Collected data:
--- START ---
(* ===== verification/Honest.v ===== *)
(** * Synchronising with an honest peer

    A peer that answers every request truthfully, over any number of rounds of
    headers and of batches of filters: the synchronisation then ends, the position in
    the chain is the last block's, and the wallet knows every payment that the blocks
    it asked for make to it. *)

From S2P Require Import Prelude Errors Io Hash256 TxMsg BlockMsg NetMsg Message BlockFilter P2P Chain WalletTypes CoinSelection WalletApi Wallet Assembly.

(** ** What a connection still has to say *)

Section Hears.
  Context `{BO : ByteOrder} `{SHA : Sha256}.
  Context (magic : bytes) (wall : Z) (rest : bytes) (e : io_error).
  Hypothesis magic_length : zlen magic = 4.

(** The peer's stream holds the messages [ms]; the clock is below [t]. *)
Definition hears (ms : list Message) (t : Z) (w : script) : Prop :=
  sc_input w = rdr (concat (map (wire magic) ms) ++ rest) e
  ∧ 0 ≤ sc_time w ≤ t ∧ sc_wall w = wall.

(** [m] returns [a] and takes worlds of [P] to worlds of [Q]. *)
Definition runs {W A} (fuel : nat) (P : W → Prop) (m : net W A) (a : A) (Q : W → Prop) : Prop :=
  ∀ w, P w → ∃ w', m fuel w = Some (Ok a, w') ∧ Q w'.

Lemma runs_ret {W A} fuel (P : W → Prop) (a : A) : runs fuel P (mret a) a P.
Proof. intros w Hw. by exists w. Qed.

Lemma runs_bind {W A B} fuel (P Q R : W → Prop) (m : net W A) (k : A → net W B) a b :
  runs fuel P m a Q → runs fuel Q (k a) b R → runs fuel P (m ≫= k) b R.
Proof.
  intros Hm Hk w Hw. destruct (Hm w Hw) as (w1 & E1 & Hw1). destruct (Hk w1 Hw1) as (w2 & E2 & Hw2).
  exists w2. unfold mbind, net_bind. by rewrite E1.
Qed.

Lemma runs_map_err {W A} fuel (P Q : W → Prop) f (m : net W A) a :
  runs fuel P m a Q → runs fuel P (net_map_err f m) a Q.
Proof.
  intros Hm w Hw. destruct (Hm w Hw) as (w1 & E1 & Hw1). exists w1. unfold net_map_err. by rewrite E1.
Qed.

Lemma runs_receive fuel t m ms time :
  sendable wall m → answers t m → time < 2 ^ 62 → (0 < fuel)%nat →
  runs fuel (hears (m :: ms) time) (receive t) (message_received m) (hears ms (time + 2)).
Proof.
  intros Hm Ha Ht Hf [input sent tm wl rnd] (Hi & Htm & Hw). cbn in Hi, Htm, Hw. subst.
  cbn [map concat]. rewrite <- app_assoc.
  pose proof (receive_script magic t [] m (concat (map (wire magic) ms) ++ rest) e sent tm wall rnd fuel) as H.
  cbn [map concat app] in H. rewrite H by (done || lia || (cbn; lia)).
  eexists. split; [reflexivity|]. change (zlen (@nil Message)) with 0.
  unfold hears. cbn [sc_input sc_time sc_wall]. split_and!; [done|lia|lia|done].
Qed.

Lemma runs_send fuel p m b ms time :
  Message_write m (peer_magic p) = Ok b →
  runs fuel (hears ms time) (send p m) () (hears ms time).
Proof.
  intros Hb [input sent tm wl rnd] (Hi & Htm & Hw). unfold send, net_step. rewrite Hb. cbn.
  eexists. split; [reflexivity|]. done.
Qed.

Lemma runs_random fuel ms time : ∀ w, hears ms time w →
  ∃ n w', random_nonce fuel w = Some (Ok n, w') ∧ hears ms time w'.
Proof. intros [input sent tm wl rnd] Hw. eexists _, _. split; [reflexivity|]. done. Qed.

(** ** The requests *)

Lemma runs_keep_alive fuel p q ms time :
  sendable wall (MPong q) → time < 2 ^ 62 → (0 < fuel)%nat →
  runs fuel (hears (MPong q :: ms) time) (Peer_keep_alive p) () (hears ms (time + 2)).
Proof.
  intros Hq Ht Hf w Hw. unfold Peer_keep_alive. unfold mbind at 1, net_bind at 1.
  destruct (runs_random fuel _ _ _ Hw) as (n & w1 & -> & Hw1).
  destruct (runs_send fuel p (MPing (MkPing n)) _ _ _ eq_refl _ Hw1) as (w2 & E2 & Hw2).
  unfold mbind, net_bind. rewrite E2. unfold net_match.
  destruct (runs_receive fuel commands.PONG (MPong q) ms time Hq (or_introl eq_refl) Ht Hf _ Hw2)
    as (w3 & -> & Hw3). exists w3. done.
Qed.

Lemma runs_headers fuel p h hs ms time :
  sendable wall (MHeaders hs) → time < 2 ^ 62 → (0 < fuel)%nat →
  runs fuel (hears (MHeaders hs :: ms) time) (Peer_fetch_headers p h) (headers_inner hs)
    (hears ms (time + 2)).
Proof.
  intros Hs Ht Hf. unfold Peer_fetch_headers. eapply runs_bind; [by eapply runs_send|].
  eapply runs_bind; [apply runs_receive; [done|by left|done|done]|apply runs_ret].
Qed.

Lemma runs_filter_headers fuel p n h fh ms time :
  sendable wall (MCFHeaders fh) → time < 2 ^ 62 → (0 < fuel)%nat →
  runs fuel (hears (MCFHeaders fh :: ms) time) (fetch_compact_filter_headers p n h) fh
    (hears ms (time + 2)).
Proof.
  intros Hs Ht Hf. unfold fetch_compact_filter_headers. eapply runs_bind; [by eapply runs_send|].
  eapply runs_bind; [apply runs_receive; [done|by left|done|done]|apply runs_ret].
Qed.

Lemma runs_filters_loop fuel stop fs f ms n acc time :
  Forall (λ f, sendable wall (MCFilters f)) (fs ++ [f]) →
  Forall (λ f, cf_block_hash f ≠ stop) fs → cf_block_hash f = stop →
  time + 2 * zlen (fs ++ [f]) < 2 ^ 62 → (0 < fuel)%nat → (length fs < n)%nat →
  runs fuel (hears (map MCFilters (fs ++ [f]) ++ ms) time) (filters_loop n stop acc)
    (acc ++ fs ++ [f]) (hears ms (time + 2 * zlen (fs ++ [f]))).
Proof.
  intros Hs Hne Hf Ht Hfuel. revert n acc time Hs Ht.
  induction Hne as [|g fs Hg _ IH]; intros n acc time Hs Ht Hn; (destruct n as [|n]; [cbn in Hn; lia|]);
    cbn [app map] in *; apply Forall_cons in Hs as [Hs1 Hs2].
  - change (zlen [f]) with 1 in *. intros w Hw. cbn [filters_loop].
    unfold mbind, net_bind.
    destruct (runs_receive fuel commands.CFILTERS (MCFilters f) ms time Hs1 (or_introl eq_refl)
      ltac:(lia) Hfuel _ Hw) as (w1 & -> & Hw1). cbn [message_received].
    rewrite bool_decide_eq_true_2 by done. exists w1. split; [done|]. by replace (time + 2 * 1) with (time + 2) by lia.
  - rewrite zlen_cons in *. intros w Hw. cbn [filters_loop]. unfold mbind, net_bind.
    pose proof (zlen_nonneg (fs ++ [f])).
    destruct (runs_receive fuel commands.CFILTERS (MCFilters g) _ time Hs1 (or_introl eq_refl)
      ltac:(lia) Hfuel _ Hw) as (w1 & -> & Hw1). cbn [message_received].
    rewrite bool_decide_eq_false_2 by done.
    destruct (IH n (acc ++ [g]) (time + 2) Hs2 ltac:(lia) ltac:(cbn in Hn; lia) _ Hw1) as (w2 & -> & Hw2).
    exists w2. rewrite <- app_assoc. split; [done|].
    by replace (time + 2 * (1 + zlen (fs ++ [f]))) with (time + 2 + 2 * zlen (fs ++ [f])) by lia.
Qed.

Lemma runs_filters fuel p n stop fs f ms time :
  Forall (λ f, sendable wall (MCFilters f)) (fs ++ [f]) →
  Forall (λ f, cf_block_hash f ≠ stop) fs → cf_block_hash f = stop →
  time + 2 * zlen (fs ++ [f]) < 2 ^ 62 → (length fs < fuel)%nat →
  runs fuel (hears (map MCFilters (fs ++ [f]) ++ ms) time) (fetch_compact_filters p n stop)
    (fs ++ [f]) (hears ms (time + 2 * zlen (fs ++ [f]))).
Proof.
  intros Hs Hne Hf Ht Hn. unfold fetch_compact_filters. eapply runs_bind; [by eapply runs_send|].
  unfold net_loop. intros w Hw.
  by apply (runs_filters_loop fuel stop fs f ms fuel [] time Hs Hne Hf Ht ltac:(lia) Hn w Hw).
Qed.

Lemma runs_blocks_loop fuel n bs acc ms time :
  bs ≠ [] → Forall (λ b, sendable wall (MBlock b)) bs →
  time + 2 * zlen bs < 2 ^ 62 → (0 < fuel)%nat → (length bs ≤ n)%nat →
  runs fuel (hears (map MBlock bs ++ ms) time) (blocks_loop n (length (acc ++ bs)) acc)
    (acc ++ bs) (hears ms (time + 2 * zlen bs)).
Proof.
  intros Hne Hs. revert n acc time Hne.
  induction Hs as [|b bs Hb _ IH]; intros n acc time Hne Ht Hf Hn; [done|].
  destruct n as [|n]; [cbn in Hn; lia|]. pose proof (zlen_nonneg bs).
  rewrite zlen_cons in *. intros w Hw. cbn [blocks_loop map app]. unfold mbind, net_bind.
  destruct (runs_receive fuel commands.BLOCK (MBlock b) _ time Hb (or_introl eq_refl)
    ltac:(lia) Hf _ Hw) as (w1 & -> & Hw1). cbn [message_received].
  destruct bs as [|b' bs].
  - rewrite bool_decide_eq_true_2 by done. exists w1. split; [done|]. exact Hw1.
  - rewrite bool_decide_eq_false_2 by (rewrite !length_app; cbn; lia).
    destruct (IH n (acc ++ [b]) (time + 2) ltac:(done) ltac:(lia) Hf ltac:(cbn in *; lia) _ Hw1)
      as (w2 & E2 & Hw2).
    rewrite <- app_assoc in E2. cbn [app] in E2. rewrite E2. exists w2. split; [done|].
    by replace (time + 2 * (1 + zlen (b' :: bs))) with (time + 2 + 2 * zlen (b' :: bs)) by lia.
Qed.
--- END ---
--- START ---
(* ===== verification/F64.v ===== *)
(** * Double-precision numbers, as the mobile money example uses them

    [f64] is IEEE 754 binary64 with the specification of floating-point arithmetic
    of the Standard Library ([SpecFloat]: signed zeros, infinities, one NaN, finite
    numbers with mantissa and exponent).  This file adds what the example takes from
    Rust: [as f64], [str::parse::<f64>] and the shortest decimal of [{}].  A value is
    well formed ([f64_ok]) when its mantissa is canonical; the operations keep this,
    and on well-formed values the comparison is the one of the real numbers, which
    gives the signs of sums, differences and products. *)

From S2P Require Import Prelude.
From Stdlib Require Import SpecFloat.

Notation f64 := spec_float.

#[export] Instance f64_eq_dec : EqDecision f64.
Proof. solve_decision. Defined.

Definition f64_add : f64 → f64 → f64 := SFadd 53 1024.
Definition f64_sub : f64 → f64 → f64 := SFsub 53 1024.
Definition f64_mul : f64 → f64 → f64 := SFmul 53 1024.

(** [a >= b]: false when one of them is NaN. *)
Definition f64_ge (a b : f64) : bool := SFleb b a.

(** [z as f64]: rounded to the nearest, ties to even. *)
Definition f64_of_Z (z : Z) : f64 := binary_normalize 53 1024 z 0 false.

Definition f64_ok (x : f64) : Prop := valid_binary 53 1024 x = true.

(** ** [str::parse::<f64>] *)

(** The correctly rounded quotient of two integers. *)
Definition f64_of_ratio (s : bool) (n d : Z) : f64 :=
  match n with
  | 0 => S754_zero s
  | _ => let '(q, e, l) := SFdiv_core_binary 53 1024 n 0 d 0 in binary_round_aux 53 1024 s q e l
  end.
--- END ---
--- START ---
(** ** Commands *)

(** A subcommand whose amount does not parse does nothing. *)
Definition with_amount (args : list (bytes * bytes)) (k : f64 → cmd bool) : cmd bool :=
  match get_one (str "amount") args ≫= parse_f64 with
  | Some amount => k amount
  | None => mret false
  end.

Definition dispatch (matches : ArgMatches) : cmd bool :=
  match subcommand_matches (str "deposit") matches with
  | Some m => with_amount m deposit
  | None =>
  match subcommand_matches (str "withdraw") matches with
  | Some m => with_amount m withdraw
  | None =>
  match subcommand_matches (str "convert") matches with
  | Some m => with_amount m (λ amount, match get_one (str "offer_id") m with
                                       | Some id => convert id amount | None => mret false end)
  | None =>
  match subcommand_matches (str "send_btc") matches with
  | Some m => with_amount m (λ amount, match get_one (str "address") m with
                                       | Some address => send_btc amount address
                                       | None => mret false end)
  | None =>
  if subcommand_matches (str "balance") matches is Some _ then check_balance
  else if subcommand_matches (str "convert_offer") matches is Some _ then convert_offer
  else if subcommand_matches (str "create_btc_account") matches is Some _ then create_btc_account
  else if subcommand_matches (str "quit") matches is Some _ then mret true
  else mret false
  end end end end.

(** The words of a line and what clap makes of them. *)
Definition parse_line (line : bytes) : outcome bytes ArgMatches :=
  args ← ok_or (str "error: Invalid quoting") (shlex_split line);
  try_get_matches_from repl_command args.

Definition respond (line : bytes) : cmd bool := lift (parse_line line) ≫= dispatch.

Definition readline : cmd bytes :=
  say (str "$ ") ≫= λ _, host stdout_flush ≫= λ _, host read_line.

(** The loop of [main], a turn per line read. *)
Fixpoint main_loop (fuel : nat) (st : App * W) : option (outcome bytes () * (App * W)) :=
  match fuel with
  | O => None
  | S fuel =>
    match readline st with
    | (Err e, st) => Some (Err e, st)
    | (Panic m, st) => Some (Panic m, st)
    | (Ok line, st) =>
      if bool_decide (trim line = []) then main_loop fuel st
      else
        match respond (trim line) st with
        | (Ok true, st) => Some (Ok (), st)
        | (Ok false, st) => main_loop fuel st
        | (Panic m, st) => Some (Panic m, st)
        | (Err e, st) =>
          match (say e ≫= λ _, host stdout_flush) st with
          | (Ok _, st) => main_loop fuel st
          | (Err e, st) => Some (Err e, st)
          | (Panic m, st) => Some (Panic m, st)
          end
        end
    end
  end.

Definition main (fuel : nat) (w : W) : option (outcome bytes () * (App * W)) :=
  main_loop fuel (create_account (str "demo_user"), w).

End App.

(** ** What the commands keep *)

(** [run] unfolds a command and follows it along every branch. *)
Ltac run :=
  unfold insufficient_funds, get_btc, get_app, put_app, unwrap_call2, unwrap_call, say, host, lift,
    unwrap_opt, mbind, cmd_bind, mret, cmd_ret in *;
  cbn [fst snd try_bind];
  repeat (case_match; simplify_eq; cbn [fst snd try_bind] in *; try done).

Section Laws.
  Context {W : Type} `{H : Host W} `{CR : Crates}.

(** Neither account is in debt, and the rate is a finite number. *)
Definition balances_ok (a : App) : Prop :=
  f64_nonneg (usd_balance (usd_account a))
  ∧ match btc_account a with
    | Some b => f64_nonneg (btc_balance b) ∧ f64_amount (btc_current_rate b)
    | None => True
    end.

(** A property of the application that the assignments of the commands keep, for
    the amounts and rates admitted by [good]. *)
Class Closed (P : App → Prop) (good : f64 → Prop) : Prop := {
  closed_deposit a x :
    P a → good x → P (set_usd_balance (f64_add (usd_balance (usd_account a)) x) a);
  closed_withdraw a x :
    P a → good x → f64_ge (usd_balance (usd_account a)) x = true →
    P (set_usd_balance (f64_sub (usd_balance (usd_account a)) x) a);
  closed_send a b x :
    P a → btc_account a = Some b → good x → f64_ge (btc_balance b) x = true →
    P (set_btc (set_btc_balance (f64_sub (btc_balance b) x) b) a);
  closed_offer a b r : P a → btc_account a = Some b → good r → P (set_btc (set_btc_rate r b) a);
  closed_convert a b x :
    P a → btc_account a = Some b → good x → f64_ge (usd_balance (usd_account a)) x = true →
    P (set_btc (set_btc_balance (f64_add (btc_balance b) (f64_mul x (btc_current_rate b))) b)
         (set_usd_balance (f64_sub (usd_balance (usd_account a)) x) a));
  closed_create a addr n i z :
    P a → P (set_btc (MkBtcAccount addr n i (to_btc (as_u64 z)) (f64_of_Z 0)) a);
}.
--- END ---
◆ What to work on
Transcribe each line of the data above, unaltered, from the one where "destruct (runs_receive fuel commands.CFILTERS (MCFilters f)" appears to the one where "rewrite bool_decide_eq_false_2 by done." appears, inclusive of both.

◆ Response to this task
    destruct (runs_receive fuel commands.CFILTERS (MCFilters f) ms time Hs1 (or_introl eq_refl)
      ltac:(lia) Hfuel _ Hw) as (w1 & -> & Hw1). cbn [message_received].
    rewrite bool_decide_eq_true_2 by done. exists w1. split; [done|]. by replace (time + 2 * 1) with (time + 2) by lia.
  - rewrite zlen_cons in *. intros w Hw. cbn [filters_loop]. unfold mbind, net_bind.
    pose proof (zlen_nonneg (fs ++ [f])).
    destruct (runs_receive fuel commands.CFILTERS (MCFilters g) _ time Hs1 (or_introl eq_refl)
      ltac:(lia) Hfuel _ Hw) as (w1 & -> & Hw1). cbn [message_received].
    rewrite bool_decide_eq_false_2 by done.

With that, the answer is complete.